Más allá del origen de la llamada “ley de Lynch”, tanto antes como después de Charles Lynch, se ha practicado en países en formación, donde el más fuerte desempeña funciones que corresponden a un tribunal independiente de las partes en litigio. La supuesta ley no es más que una reacción instantánea frente a la agresión. Esa reacción defensiva obedece a una instintiva ley del Talión y a la desconfianza que, en los pueblos, generan las decisiones de algunos tribunales legalmente constituidos. En los estados mineros y ganaderos de Norteamérica, durante muchos años, la ley de Lynch, asegurada por asociaciones privadas, erigidas en guardianas de la paz pública, se impuso como la única defensa social e individual para frenar los robos o los asesinatos. En los estados sureños de la Unión, la ley de Lynch se aplicó con verdadera saña contra los negros para castigar presuntos atentados contra las mujeres o niños blancos, como violación o rapto.

En general, los linchamientos nunca han llegado a desaparecer en los Estados Unidos. Por ejemplo, cuando el estado de Wisconsin abolió la pena de muerte, se produjo, como consecuencia inmediata, el recrudecimiento de la ley de Lynch porque la mentalidad popular juzgaba que ciertos castigos eran inadmisiblemente leves para determinados delitos.

Las estadísticas del país del norte reflejan una realidad alarmante. Entre 1882 y 1903, fueron linchadas 3.337 personas, de las cuales, 752 lo fueron en los estados del Norte y 2.385 en los del Sur. En los del Sur, la proporción establecía 1.985 negros linchados frente a 567 blancos. En mayo de 1891, en Nueva Orleáns, se produjo, sin nuevo proceso judicial, un linchamiento en el que murieron varios italianos que habían resultado absueltos por un tribunal competente.

Los defensores de la Lynch Law la justifican con el argumento de que se aplica en un pueblo que no está dispuesto a tolerar los delitos. Como ha perdido la fe en los jueces legalmente establecidos y, celoso de su propia conservación, acapara para sí la represión penal eliminando del cuerpo social a los elementos perturbadores de la tranquilidad pública y peligrosos para el bienestar de la comunidad.
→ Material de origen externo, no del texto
(* ===== verification/NddsReaders.v ===== *)
(** * DDS agent: readers and their requests

    [NddsReader.c] and [NDDSA_Agent_post_event] of [NddsAgent.c].  A reader of the
    agent ([NDDSA_Reader]) has a DDS data reader and the requests of the reads it
    serves.  It listens for data while it has requests, posts an event to every read
    when data arrives, and takes from DDS the samples that no read wants any more.

    The list of requests is walked as it is in memory when the walk starts: nothing
    changes it during a walk. *)

From Stdlib Require Import ZArith Lia Ascii String.
From stdpp Require Import base tactics list gmap.
From S2P Require Import Prelude.
From S2P Require Import CString.
From S2P Require Import Infrastructure.
From S2P Require Import Interaction.
From S2P Require Import Protocol.
From S2P Require Import ServiceData.
From S2P Require Import NddsData.
From S2P Require Import NddsResources.

Local Open Scope nano_scope.

Section readers.
Context {N : NddsApi} {C : ConnextCore}.

Definition NDDSA_Agent_post_event (listener : EventListener) (delay : NtpTime) : ndds bool :=
  let* now := ncall ClockGetTime in
  if negb (fst now) then ret false else
  let ts_event := NtpTime_add (snd now) delay in
  unless ncall (PostEvent ts_event listener) then ret false else
  ret true.

(** ** Updates *)

Definition set_reader_id (id : D2S2_ResourceId) (r : NDDSA_Reader) : NDDSA_Reader :=
  {| rd_resource_id := id; rd_agent := rd_agent r; dyn_reader := dyn_reader r;
     sem_requests := sem_requests r; rd_requests := rd_requests r;
     pool_requests := pool_requests r; dismiss_sn := dismiss_sn r; rd_deleted := rd_deleted r |}.
Definition set_dyn_reader (d : option Z) (r : NDDSA_Reader) : NDDSA_Reader :=
  {| rd_resource_id := rd_resource_id r; rd_agent := rd_agent r; dyn_reader := d;
     sem_requests := sem_requests r; rd_requests := rd_requests r;
     pool_requests := pool_requests r; dismiss_sn := dismiss_sn r; rd_deleted := rd_deleted r |}.
Definition set_sem_requests (d : option Z) (r : NDDSA_Reader) : NDDSA_Reader :=
  {| rd_resource_id := rd_resource_id r; rd_agent := rd_agent r; dyn_reader := dyn_reader r;
     sem_requests := d; rd_requests := rd_requests r;
     pool_requests := pool_requests r; dismiss_sn := dismiss_sn r; rd_deleted := rd_deleted r |}.
Definition set_requests (l : list Z) (r : NDDSA_Reader) : NDDSA_Reader :=
  {| rd_resource_id := rd_resource_id r; rd_agent := rd_agent r; dyn_reader := dyn_reader r;
     sem_requests := sem_requests r; rd_requests := l;
     pool_requests := pool_requests r; dismiss_sn := dismiss_sn r; rd_deleted := rd_deleted r |}.
Definition set_pool_requests (d : option Z) (r : NDDSA_Reader) : NDDSA_Reader :=
  {| rd_resource_id := rd_resource_id r; rd_agent := rd_agent r; dyn_reader := dyn_reader r;
     sem_requests := sem_requests r; rd_requests := rd_requests r;
     pool_requests := d; dismiss_sn := dismiss_sn r; rd_deleted := rd_deleted r |}.
Definition set_dismiss_sn (sn : SequenceNumber) (r : NDDSA_Reader) : NDDSA_Reader :=
  {| rd_resource_id := rd_resource_id r; rd_agent := rd_agent r; dyn_reader := dyn_reader r;
     sem_requests := sem_requests r; rd_requests := rd_requests r;
     pool_requests := pool_requests r; dismiss_sn := sn; rd_deleted := rd_deleted r |}.

Definition upd_reader (self : Z) (f : NDDSA_Reader -> NDDSA_Reader) : ndds unit :=
  let* r := areader_of self in modify (put_areader self (f r)).

(** ** Data *)

(** The delay is zero: a read is told at once. *)
Fixpoint notify_loop (requests : list Z) : ndds bool :=
  match requests with
  | [] => ret true
  | req :: requests =>
      let* q := rrequest_of req in
      let* read := not_null (rrq_read q) in
      let* rd := read_of read in
      unless NDDSA_Agent_post_event (ReadEvent read (ev_live rd)) NTP_TIME_ZERO then ret false else
      notify_loop requests
  end.

(** Reading a sample clears the status of DDS. *)
Definition clear_data_available (self : Z) : ndds bool :=
  let* r := areader_of self in
  let* d := ncall (ReaderRead (dyn_reader r)) in
  let rc := fst (fst d) in
  if dds_ok rc then
    let* rc := ncall (ReaderReturnLoan (dyn_reader r)) in
    ret (dds_ok rc)
  else ret (bool_decide (rc = DDS_RETCODE_NO_DATA)).

Definition NDDSA_Reader_notify_data_available (self : Z) : ndds bool :=
  let* r := areader_of self in
  ncall (MutexTake (sem_requests r));;
  let* ok := clear_data_available self in
  let* r := areader_of self in
  let* res := (if ok then notify_loop (rd_requests r) else ret false) in
  ncall (MutexGive (sem_requests r));;
  ret res.

Definition NDDSA_Reader_on_data_available (handler : Z) : ndds unit :=
  let* r := areader_of handler in
  if bool_decide (rd_agent r = None) then ret tt else
  NDDSA_Reader_notify_data_available handler;; ret tt.

(** ** Life of a reader *)

(** The reader of DDS a resource has.  The union is read only where the kind says
    that it holds an entity. *)
Definition native_entity (kind : D2S2_ResourceKind) (res : NDDSA_Resource) : ndds (option Z) :=
  if negb (bool_decide (res_kind (resource_base res) = kind)) then ret None else
  match native_kind (native res) with
  | RESOURCENATIVEKIND_ENTITY =>
      match native_value (native res) with
      | NativeEntity e => ret e
      | NativeGeneric _ => undefined
      end
  | _ => ret None
  end.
El criminólogo italiano Scipio Sighele opina: “El linchamiento es a veces un síntoma consolador de la moralidad de un país. Yo prefiero en ciertos casos una ciudad que se conmueva tan fuertemente por un asesinato, que se levante toda ella en armas para castigar inmediatamente a sus autores, antes que la indolencia y la indiferencia de algunas de nuestras poblaciones que miran los delitos como simples hechos de crónica. La ley de Lynch sólo es bárbara en la forma, pero revela la existencia de un sentimiento moral, mientras que, por el contrario, nosotros que no protestamos al presenciar la impunidad de los malhechores, somos acaso cultos por nuestro respeto a las formas de la justicia, pero somos seguramente inmorales en cuanto no sabemos comprender su valor sustancial”.